WHAT TO DO: Take the listing and print it in full, exactly as given.

:::

(** ** Strings *)

(** A string is a sequence of characters with code points 0 to 255 (one
    [ascii] per character, read as Latin-1), so that [String.length] is the
    number of characters, as JavaScript's [length] and PostgreSQL's
    [LENGTH] count them for such strings; characters above U+00FF are not
    represented.

    The characters removed by [String.prototype.trim] in that range: TAB,
    LF, VT, FF, CR, the space and the no-break space U+00A0. *)
Definition is_blank (c : ascii) : bool :=
  let n := nat_of_ascii c in
  (Nat.eqb n 32 || (Nat.leb 9 n && Nat.leb n 13) || Nat.eqb n 160)%bool.

Fixpoint trim_start (s : string) : string :=
  match s with
  | String c s' => if is_blank c then trim_start s' else s
  | EmptyString => EmptyString
  end.

Fixpoint trim_end (s : string) : string :=
  match s with
  | String c s' =>
      match trim_end s' with
      | EmptyString => if is_blank c then EmptyString else String c EmptyString
      | t => String c t
      end
  | EmptyString => EmptyString
  end.

Definition trim (s : string) : string := trim_end (trim_start s).

Fixpoint starts_with (p s : string) : bool :=
  match p, s with
  | EmptyString, _ => true
  | String a p', String b s' => Ascii.eqb a b && starts_with p' s'
  | String _ _, EmptyString => false
  end.

Definition len (s : string) : Z := Z.of_nat (String.length s).

(** The strings of ASCII characters other than U+0000, which PostgreSQL
    refuses in a text value. *)
Definition plain_ascii (s : string) : bool :=
  forallb (fun c => Nat.leb 1 (nat_of_ascii c) && Nat.ltb (nat_of_ascii c) 128)
          (list_ascii_of_string s).

(** The property names every plain JavaScript object inherits from
    [Object.prototype] (Node.js).  Reading such a name on an object that
    has no own property of that name yields the inherited value, a
    function (the prototype object itself for [__proto__]), and not
    [undefined]. *)
Definition Object_prototype_names : list string :=
  ["constructor"; "__defineGetter__"; "__defineSetter__"; "hasOwnProperty";
   "__lookupGetter__"; "__lookupSetter__"; "isPrototypeOf";
   "propertyIsEnumerable"; "toString"; "valueOf"; "__proto__";
   "toLocaleString"].

Definition inherited (name : string) : bool :=
  existsb (String.eqb name) Object_prototype_names.

(** ** The relational store (migrations/001_initial_schema.sql) *)

Record UserRow := mkUserRow {
  u_id : string;
  u_username : string
}.

Record RoomRow := mkRoomRow {
  r_id : string;
  r_name : string;
  r_description : option string;
  r_type : string;
  r_owner_id : option string;
  r_settings : JVal;
  r_created_at : Z;
  r_updated_at : Z
}.

Record MessageRow := mkMessageRow {
  m_id : Z;
  m_room_id : string;
  m_user_id : string;
  m_content : string;
  m_type : string;
  m_metadata : JVal;
  m_created_at : Z;
  m_edited_at : option Z
}.

Record MembershipRow := mkMembershipRow {
  rm_id : Z;
  rm_user_id : string;
  rm_room_id : string;
  rm_role : string;
  rm_joined_at : Z;
  rm_last_read_at : Z;
  rm_notifications : bool
}.

(** Tables are lists of rows in insertion order; the two BIGSERIAL
    sequences are explicit. *)
Record Database := mkDatabase {
  users : list UserRow;
  chat_rooms : list RoomRow;
  messages : list MessageRow;
  room_memberships : list MembershipRow;
  messages_id_seq : Z;
  room_memberships_id_seq : Z
}.

Definition with_chat_rooms (rs : list RoomRow) (d : Database) : Database :=
  mkDatabase (users d) rs (messages d) (room_memberships d)
             (messages_id_seq d) (room_memberships_id_seq d).

Definition with_messages (ms : list MessageRow) (d : Database) : Database :=
  mkDatabase (users d) (chat_rooms d) ms (room_memberships d)
             (messages_id_seq d) (room_memberships_id_seq d).

Definition with_memberships (ms : list MembershipRow) (d : Database) : Database :=
  mkDatabase (users d) (chat_rooms d) (messages d) ms
             (messages_id_seq d) (room_memberships_id_seq d).

(** ** The Redis key space *)

Inductive RedisVal : Type :=
| RString (v : JVal)          (* a JSON document stored with SETEX *)
| RSet (s : gset string).     (* a set built with SADD *)

Record RedisEntry := mkRedisEntry {
  re_val : RedisVal;
  re_expire : option Z        (* absolute expiry in ms, [None]: no TTL *)
}.

(** ** In-process state of the WebSocket service *)

Record AuthenticatedSocket := mkSocket {
  sock_id : string;
  userId : string;
  username : string;
  email : string
}.

(** An entry of [typingUsers[roomId][userId]]; [timeout] is the handle of
    the pending auto-clear timer. *)
Record TypingEntry := mkTypingEntry {
  te_username : string;
  te_timeout : nat
}.

(** A pending [setTimeout] whose callback is
    [handleStopTyping(socket, { roomId })]. *)
Record Timer := mkTimer {
  tm_id : nat;
  tm_due : Z;
  tm_socket : AuthenticatedSocket;
  tm_room : string
}.

(** An entry of the [limits] object closed over by a rate limiter. *)
Record LimitEntry := mkLimitEntry {
  count : Z;
  resetTime : Z
}.

Record World := mkWorld {
  db : Database;
  redis : gmap string RedisEntry;
  typingUsers : gmap string (gmap string TypingEntry);
  timers : list Timer;
  next_timer : nat;
  (* the [limits] object of the limiter attached to each socket id *)
  limiters : gmap string (gmap string LimitEntry);
  (* socket.io adapter: room -> ids of the sockets that joined it *)
  sio_rooms : gmap string (gset string);
  (* the clock: Date.now(), new Date() and SQL NOW(), in milliseconds *)
  now : Z;
  (* outcome of the next collaborator calls: [Some msg] rejects with
     [Error(msg)]; when the schedule is exhausted every call succeeds *)
  faults : list (option string)
}.

Definition with_db (d : Database) (w : World) : World :=
  mkWorld d (redis w) (typingUsers w) (timers w) (next_timer w)
          (limiters w) (sio_rooms w) (now w) (faults w).

Definition with_redis (r : gmap string RedisEntry) (w : World) : World :=
  mkWorld (db w) r (typingUsers w) (timers w) (next_timer w)
          (limiters w) (sio_rooms w) (now w) (faults w).

Definition with_typingUsers (t : gmap string (gmap string TypingEntry))
    (w : World) : World :=
  mkWorld (db w) (redis w) t (timers w) (next_timer w)
          (limiters w) (sio_rooms w) (now w) (faults w).

Definition with_timers (ts : list Timer) (n : nat) (w : World) : World :=
  mkWorld (db w) (redis w) (typingUsers w) ts n
          (limiters w) (sio_rooms w) (now w) (faults w).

:::

WORKED SOLUTION:
(** ** Strings *)

(** A string is a sequence of characters with code points 0 to 255 (one
    [ascii] per character, read as Latin-1), so that [String.length] is the
    number of characters, as JavaScript's [length] and PostgreSQL's
    [LENGTH] count them for such strings; characters above U+00FF are not
    represented.

    The characters removed by [String.prototype.trim] in that range: TAB,
    LF, VT, FF, CR, the space and the no-break space U+00A0. *)
Definition is_blank (c : ascii) : bool :=
  let n := nat_of_ascii c in
  (Nat.eqb n 32 || (Nat.leb 9 n && Nat.leb n 13) || Nat.eqb n 160)%bool.

Fixpoint trim_start (s : string) : string :=
  match s with
  | String c s' => if is_blank c then trim_start s' else s
  | EmptyString => EmptyString
  end.

Fixpoint trim_end (s : string) : string :=
  match s with
  | String c s' =>
      match trim_end s' with
      | EmptyString => if is_blank c then EmptyString else String c EmptyString
      | t => String c t
      end
  | EmptyString => EmptyString
  end.

Definition trim (s : string) : string := trim_end (trim_start s).

Fixpoint starts_with (p s : string) : bool :=
  match p, s with
  | EmptyString, _ => true
  | String a p', String b s' => Ascii.eqb a b && starts_with p' s'
  | String _ _, EmptyString => false
  end.

Definition len (s : string) : Z := Z.of_nat (String.length s).

(** The strings of ASCII characters other than U+0000, which PostgreSQL
    refuses in a text value. *)
Definition plain_ascii (s : string) : bool :=
  forallb (fun c => Nat.leb 1 (nat_of_ascii c) && Nat.ltb (nat_of_ascii c) 128)
          (list_ascii_of_string s).

(** The property names every plain JavaScript object inherits from
    [Object.prototype] (Node.js).  Reading such a name on an object that
    has no own property of that name yields the inherited value, a
    function (the prototype object itself for [__proto__]), and not
    [undefined]. *)
Definition Object_prototype_names : list string :=
  ["constructor"; "__defineGetter__"; "__defineSetter__"; "hasOwnProperty";
   "__lookupGetter__"; "__lookupSetter__"; "isPrototypeOf";
   "propertyIsEnumerable"; "toString"; "valueOf"; "__proto__";
   "toLocaleString"].

Definition inherited (name : string) : bool :=
  existsb (String.eqb name) Object_prototype_names.

(** ** The relational store (migrations/001_initial_schema.sql) *)

Record UserRow := mkUserRow {
  u_id : string;
  u_username : string
}.

Record RoomRow := mkRoomRow {
  r_id : string;
  r_name : string;
  r_description : option string;
  r_type : string;
  r_owner_id : option string;
  r_settings : JVal;
  r_created_at : Z;
  r_updated_at : Z
}.

Record MessageRow := mkMessageRow {
  m_id : Z;
  m_room_id : string;
  m_user_id : string;
  m_content : string;
  m_type : string;
  m_metadata : JVal;
  m_created_at : Z;
  m_edited_at : option Z
}.

Record MembershipRow := mkMembershipRow {
  rm_id : Z;
  rm_user_id : string;
  rm_room_id : string;
  rm_role : string;
  rm_joined_at : Z;
  rm_last_read_at : Z;
  rm_notifications : bool
}.

(** Tables are lists of rows in insertion order; the two BIGSERIAL
    sequences are explicit. *)
Record Database := mkDatabase {
  users : list UserRow;
  chat_rooms : list RoomRow;
  messages : list MessageRow;
  room_memberships : list MembershipRow;
  messages_id_seq : Z;
  room_memberships_id_seq : Z
}.

Definition with_chat_rooms (rs : list RoomRow) (d : Database) : Database :=
  mkDatabase (users d) rs (messages d) (room_memberships d)
             (messages_id_seq d) (room_memberships_id_seq d).

Definition with_messages (ms : list MessageRow) (d : Database) : Database :=
  mkDatabase (users d) (chat_rooms d) ms (room_memberships d)
             (messages_id_seq d) (room_memberships_id_seq d).

Definition with_memberships (ms : list MembershipRow) (d : Database) : Database :=
  mkDatabase (users d) (chat_rooms d) (messages d) ms
             (messages_id_seq d) (room_memberships_id_seq d).

(** ** The Redis key space *)

Inductive RedisVal : Type :=
| RString (v : JVal)          (* a JSON document stored with SETEX *)
| RSet (s : gset string).     (* a set built with SADD *)

Record RedisEntry := mkRedisEntry {
  re_val : RedisVal;
  re_expire : option Z        (* absolute expiry in ms, [None]: no TTL *)
}.

(** ** In-process state of the WebSocket service *)

Record AuthenticatedSocket := mkSocket {
  sock_id : string;
  userId : string;
  username : string;
  email : string
}.

(** An entry of [typingUsers[roomId][userId]]; [timeout] is the handle of
    the pending auto-clear timer. *)
Record TypingEntry := mkTypingEntry {
  te_username : string;
  te_timeout : nat
}.

(** A pending [setTimeout] whose callback is
    [handleStopTyping(socket, { roomId })]. *)
Record Timer := mkTimer {
  tm_id : nat;
  tm_due : Z;
  tm_socket : AuthenticatedSocket;
  tm_room : string
}.

(** An entry of the [limits] object closed over by a rate limiter. *)
Record LimitEntry := mkLimitEntry {
  count : Z;
  resetTime : Z
}.

Record World := mkWorld {
  db : Database;
  redis : gmap string RedisEntry;
  typingUsers : gmap string (gmap string TypingEntry);
  timers : list Timer;
  next_timer : nat;
  (* the [limits] object of the limiter attached to each socket id *)
  limiters : gmap string (gmap string LimitEntry);
  (* socket.io adapter: room -> ids of the sockets that joined it *)
  sio_rooms : gmap string (gset string);
  (* the clock: Date.now(), new Date() and SQL NOW(), in milliseconds *)
  now : Z;
  (* outcome of the next collaborator calls: [Some msg] rejects with
     [Error(msg)]; when the schedule is exhausted every call succeeds *)
  faults : list (option string)
}.

Definition with_db (d : Database) (w : World) : World :=
  mkWorld d (redis w) (typingUsers w) (timers w) (next_timer w)
          (limiters w) (sio_rooms w) (now w) (faults w).

Definition with_redis (r : gmap string RedisEntry) (w : World) : World :=
  mkWorld (db w) r (typingUsers w) (timers w) (next_timer w)
          (limiters w) (sio_rooms w) (now w) (faults w).

Definition with_typingUsers (t : gmap string (gmap string TypingEntry))
    (w : World) : World :=
  mkWorld (db w) (redis w) t (timers w) (next_timer w)
          (limiters w) (sio_rooms w) (now w) (faults w).

Definition with_timers (ts : list Timer) (n : nat) (w : World) : World :=
  mkWorld (db w) (redis w) (typingUsers w) ts n
          (limiters w) (sio_rooms w) (now w) (faults w).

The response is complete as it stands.